___ INPUT MATERIAL

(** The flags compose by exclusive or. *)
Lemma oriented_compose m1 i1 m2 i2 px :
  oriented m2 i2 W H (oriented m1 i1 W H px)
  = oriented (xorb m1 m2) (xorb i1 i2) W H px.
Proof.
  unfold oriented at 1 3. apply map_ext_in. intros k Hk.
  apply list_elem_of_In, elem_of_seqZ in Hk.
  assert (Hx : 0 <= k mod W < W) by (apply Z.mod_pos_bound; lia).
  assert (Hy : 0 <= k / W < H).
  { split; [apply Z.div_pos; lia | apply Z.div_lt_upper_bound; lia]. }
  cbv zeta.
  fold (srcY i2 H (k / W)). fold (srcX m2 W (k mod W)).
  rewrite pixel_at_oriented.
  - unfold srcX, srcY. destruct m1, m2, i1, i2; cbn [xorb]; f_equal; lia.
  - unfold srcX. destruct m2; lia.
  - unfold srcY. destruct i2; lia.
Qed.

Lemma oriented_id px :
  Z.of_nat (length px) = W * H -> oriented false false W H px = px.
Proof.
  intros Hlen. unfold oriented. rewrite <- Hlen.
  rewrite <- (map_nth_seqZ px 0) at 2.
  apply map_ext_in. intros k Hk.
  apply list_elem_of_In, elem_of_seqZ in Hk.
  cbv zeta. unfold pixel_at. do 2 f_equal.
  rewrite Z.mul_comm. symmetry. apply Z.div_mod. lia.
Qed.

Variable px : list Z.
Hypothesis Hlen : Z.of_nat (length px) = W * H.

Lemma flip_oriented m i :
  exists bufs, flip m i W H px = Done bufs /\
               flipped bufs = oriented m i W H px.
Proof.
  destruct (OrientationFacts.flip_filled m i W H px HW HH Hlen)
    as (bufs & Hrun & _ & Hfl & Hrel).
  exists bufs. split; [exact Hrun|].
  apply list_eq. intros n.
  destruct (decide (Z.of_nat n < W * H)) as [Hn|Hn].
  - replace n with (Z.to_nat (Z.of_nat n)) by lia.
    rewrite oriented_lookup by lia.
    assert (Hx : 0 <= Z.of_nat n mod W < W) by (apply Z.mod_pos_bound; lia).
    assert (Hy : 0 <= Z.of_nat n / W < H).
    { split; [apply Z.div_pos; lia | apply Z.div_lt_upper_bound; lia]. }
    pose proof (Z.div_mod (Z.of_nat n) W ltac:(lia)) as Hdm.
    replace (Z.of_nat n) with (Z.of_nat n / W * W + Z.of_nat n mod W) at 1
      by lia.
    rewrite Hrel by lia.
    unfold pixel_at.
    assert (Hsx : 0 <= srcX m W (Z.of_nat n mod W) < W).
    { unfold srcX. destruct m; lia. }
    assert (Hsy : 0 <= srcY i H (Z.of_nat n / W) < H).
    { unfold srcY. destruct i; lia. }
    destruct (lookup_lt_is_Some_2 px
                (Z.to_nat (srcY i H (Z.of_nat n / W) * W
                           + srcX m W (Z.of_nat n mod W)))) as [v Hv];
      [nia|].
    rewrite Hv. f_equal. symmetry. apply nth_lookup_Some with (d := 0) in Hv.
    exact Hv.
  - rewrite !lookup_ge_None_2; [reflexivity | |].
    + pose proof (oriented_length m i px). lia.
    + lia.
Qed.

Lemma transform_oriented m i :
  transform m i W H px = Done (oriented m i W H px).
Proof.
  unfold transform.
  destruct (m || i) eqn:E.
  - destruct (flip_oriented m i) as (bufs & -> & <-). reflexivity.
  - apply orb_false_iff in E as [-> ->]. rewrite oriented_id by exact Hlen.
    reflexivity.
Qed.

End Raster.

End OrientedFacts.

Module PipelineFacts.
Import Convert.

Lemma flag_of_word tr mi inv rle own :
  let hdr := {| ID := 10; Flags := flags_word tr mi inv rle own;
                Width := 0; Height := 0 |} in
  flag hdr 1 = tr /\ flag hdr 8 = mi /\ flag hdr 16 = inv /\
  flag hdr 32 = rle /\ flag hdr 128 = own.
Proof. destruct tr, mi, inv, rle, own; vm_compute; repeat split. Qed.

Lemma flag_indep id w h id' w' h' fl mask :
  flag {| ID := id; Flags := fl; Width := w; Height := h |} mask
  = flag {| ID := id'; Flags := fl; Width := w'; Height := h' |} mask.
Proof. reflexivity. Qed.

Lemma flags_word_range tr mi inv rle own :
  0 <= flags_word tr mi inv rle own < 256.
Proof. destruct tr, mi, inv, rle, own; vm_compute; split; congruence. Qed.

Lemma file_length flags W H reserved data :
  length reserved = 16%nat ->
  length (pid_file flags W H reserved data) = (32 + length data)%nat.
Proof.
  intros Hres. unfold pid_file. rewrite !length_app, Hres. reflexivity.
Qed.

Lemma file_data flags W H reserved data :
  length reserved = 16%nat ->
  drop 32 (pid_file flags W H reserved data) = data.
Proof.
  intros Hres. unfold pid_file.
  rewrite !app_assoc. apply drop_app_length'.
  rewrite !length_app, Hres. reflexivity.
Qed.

______
___ INPUT MATERIAL

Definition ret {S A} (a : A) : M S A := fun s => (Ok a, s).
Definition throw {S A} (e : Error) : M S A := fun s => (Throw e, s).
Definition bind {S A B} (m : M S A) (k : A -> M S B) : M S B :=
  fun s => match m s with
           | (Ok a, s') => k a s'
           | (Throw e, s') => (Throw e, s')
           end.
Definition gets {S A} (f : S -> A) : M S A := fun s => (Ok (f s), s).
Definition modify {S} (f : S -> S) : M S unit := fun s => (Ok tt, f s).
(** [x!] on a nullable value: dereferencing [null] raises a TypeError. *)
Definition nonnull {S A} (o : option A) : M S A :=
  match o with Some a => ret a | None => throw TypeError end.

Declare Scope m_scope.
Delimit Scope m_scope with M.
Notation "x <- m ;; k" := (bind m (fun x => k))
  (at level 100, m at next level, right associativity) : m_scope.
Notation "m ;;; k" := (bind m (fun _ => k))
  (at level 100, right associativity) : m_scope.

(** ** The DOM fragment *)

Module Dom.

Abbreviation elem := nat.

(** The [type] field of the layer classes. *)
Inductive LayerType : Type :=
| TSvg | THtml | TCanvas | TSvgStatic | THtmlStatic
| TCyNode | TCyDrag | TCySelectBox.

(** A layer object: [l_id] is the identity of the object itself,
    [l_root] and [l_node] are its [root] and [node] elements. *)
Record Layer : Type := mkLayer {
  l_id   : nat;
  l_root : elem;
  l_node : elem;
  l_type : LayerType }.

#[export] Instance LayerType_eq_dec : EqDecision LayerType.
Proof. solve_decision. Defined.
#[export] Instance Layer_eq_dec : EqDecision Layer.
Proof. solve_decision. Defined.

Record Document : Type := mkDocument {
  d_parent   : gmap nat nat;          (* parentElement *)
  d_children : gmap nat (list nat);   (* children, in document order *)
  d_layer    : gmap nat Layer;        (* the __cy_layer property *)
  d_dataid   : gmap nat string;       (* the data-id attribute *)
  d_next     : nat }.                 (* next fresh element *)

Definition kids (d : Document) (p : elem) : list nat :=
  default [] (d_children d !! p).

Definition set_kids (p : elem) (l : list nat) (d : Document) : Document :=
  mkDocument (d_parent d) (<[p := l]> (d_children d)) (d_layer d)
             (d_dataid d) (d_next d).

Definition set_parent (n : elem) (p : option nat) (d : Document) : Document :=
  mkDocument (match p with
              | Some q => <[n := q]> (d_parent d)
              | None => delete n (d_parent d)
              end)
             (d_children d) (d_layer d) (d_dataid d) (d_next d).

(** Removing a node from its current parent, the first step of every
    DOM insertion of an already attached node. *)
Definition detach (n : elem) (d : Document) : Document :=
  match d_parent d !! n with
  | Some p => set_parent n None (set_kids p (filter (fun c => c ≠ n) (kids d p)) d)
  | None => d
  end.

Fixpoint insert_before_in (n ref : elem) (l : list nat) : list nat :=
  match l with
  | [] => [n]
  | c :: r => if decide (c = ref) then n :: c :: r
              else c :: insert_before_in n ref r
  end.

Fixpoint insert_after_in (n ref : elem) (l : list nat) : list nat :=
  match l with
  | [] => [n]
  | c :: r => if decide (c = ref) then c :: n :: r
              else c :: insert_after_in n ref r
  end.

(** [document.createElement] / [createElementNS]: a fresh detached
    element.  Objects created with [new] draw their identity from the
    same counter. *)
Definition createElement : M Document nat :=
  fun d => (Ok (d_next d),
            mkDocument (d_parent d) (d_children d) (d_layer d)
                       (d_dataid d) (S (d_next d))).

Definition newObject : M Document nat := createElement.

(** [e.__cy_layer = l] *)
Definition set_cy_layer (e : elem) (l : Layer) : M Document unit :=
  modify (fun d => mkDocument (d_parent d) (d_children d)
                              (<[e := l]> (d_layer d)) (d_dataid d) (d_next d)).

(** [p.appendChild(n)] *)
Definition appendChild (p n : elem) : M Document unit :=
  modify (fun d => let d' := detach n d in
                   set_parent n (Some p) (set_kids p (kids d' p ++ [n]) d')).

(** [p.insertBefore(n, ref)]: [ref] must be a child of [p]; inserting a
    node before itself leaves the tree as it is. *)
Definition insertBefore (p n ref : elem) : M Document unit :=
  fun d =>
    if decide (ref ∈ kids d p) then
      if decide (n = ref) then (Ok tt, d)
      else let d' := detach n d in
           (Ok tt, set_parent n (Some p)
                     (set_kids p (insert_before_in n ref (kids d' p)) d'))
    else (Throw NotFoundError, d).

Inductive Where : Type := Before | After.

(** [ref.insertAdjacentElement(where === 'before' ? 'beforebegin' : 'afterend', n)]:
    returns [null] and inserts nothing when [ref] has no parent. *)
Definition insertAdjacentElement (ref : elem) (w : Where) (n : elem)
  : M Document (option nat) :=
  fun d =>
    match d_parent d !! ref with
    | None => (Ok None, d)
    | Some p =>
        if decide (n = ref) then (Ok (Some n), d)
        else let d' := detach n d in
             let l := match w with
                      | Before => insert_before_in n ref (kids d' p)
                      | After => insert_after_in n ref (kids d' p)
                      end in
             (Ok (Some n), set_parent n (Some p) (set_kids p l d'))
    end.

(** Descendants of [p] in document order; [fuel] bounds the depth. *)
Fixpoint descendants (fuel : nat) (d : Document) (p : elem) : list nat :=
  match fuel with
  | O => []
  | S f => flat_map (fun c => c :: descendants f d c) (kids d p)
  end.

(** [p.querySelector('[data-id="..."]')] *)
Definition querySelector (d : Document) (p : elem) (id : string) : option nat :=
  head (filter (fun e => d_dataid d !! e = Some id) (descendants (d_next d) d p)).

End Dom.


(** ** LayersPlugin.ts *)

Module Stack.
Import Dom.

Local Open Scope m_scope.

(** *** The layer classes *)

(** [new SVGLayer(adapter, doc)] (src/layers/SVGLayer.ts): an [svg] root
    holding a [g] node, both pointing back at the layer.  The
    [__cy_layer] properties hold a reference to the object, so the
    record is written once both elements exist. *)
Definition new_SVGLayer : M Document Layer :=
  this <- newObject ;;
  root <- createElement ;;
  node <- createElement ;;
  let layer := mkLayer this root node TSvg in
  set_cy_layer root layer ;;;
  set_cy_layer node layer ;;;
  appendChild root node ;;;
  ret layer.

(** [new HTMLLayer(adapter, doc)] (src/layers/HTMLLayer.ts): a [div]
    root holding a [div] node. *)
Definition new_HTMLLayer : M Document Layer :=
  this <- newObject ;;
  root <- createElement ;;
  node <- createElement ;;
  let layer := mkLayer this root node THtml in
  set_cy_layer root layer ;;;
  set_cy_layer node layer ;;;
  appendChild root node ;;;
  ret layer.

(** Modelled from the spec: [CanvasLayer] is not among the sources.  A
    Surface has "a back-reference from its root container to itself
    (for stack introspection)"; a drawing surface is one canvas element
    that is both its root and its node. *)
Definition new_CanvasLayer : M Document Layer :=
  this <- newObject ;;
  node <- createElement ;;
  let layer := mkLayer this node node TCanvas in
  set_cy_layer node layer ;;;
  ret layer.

______

WHAT YOU HAVE TO DO =>
Check each line of the entries above for the word "rewrite". List the ones that have it.

ANSWER TO THIS TASK =>
  rewrite pixel_at_oriented.
  intros Hlen. unfold oriented. rewrite <- Hlen.
  rewrite <- (map_nth_seqZ px 0) at 2.
  rewrite Z.mul_comm. symmetry. apply Z.div_mod. lia.
    rewrite oriented_lookup by lia.
    rewrite Hrel by lia.
    rewrite Hv. f_equal. symmetry. apply nth_lookup_Some with (d := 0) in Hv.
  - rewrite !lookup_ge_None_2; [reflexivity | |].
  - apply orb_false_iff in E as [-> ->]. rewrite oriented_id by exact Hlen.
  intros Hres. unfold pid_file. rewrite !length_app, Hres. reflexivity.
  rewrite !app_assoc. apply drop_app_length'.
  rewrite !length_app, Hres. reflexivity.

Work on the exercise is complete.